● WORK TO COMPLETE: From the first line of the data below, repeat each line exactly until you reach the line with "0/0), never an exception. *)"; include that line too.

● Dataset records:

● ● ● ●

(** * arts-crossfit: the fitting and evaluation core of
    [scripts/Xsec_aux_functions.py]

    A shallow embedding of the polynomial fit of absorption cross sections
    (model selection, adjusted R-square, evaluation with linear
    extrapolation, assembly of a spectrum from several bands) together with
    the properties stated about it.

    Numbers.  The program computes with numpy's double precision numbers.
    They are modelled by [float64]: a finite value is an exact real number,
    and the three special values [+inf], [-inf] and [nan] behave as IEEE-754
    prescribes.  Rounding, overflow of finite results and the sign of zero
    are not modelled.  Comparisons of finite values are decided on the real
    numbers ([Rlt_dec], [Req_dec_T]).

    Libraries.  [scipy.linalg.lstsq] is a parameter of the fit;
    [scipy.interpolate.interp1d] is modelled after its documentation. *)

From Stdlib Require Import Reals Lra Lia List Bool Arith String Sorted.
Import ListNotations.

Set Implicit Arguments.

(** * Idealised double precision numbers *)

Module F64.

Local Open Scope R_scope.

Inductive float64 : Type :=
| Fin (r : R)
| PInf
| NInf
| NaN.

Definition Rltb (x y : R) : bool := if Rlt_dec x y then true else false.
Definition Reqb (x y : R) : bool := if Req_dec_T x y then true else false.

(** [pos], [neg] or [nan] according to the sign of [r]. *)
Definition by_sign (r : R) (pos neg : float64) : float64 :=
  if Rlt_dec 0 r then pos else if Rlt_dec r 0 then neg else NaN.

Definition fopp (a : float64) : float64 :=
  match a with
  | Fin x => Fin (- x)
  | PInf => NInf
  | NInf => PInf
  | NaN => NaN
  end.

Definition fadd (a b : float64) : float64 :=
  match a, b with
  | NaN, _ | _, NaN => NaN
  | Fin x, Fin y => Fin (x + y)
  | PInf, NInf | NInf, PInf => NaN
  | PInf, _ | _, PInf => PInf
  | NInf, _ | _, NInf => NInf
  end.

Definition fsub (a b : float64) : float64 := fadd a (fopp b).

Definition fmul (a b : float64) : float64 :=
  match a, b with
  | NaN, _ | _, NaN => NaN
  | Fin x, Fin y => Fin (x * y)
  | Fin x, PInf | PInf, Fin x => by_sign x PInf NInf
  | Fin x, NInf | NInf, Fin x => by_sign x NInf PInf
  | PInf, PInf | NInf, NInf => PInf
  | PInf, NInf | NInf, PInf => NInf
  end.

(** numpy division: a finite value divided by zero is an infinity (or nan for
    0/0), never an exception. *)
Definition fdiv (a b : float64) : float64 :=
  match a, b with
  | NaN, _ | _, NaN => NaN
  | Fin x, Fin y => if Req_dec_T y 0 then by_sign x PInf NInf else Fin (x / y)
  | Fin _, PInf | Fin _, NInf => Fin 0
  | PInf, Fin y => if Rlt_dec y 0 then NInf else PInf
  | NInf, Fin y => if Rlt_dec y 0 then PInf else NInf
  | PInf, PInf | PInf, NInf | NInf, PInf | NInf, NInf => NaN
  end.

● ● ● ●

● EXERCISE RESULT:
(** * arts-crossfit: the fitting and evaluation core of
    [scripts/Xsec_aux_functions.py]

    A shallow embedding of the polynomial fit of absorption cross sections
    (model selection, adjusted R-square, evaluation with linear
    extrapolation, assembly of a spectrum from several bands) together with
    the properties stated about it.

    Numbers.  The program computes with numpy's double precision numbers.
    They are modelled by [float64]: a finite value is an exact real number,
    and the three special values [+inf], [-inf] and [nan] behave as IEEE-754
    prescribes.  Rounding, overflow of finite results and the sign of zero
    are not modelled.  Comparisons of finite values are decided on the real
    numbers ([Rlt_dec], [Req_dec_T]).

    Libraries.  [scipy.linalg.lstsq] is a parameter of the fit;
    [scipy.interpolate.interp1d] is modelled after its documentation. *)

From Stdlib Require Import Reals Lra Lia List Bool Arith String Sorted.
Import ListNotations.

Set Implicit Arguments.

(** * Idealised double precision numbers *)

Module F64.

Local Open Scope R_scope.

Inductive float64 : Type :=
| Fin (r : R)
| PInf
| NInf
| NaN.

Definition Rltb (x y : R) : bool := if Rlt_dec x y then true else false.
Definition Reqb (x y : R) : bool := if Req_dec_T x y then true else false.

(** [pos], [neg] or [nan] according to the sign of [r]. *)
Definition by_sign (r : R) (pos neg : float64) : float64 :=
  if Rlt_dec 0 r then pos else if Rlt_dec r 0 then neg else NaN.

Definition fopp (a : float64) : float64 :=
  match a with
  | Fin x => Fin (- x)
  | PInf => NInf
  | NInf => PInf
  | NaN => NaN
  end.

Definition fadd (a b : float64) : float64 :=
  match a, b with
  | NaN, _ | _, NaN => NaN
  | Fin x, Fin y => Fin (x + y)
  | PInf, NInf | NInf, PInf => NaN
  | PInf, _ | _, PInf => PInf
  | NInf, _ | _, NInf => NInf
  end.

Definition fsub (a b : float64) : float64 := fadd a (fopp b).

Definition fmul (a b : float64) : float64 :=
  match a, b with
  | NaN, _ | _, NaN => NaN
  | Fin x, Fin y => Fin (x * y)
  | Fin x, PInf | PInf, Fin x => by_sign x PInf NInf
  | Fin x, NInf | NInf, Fin x => by_sign x NInf PInf
  | PInf, PInf | NInf, NInf => PInf
  | PInf, NInf | NInf, PInf => NInf
  end.

(** numpy division: a finite value divided by zero is an infinity (or nan for
    0/0), never an exception. *)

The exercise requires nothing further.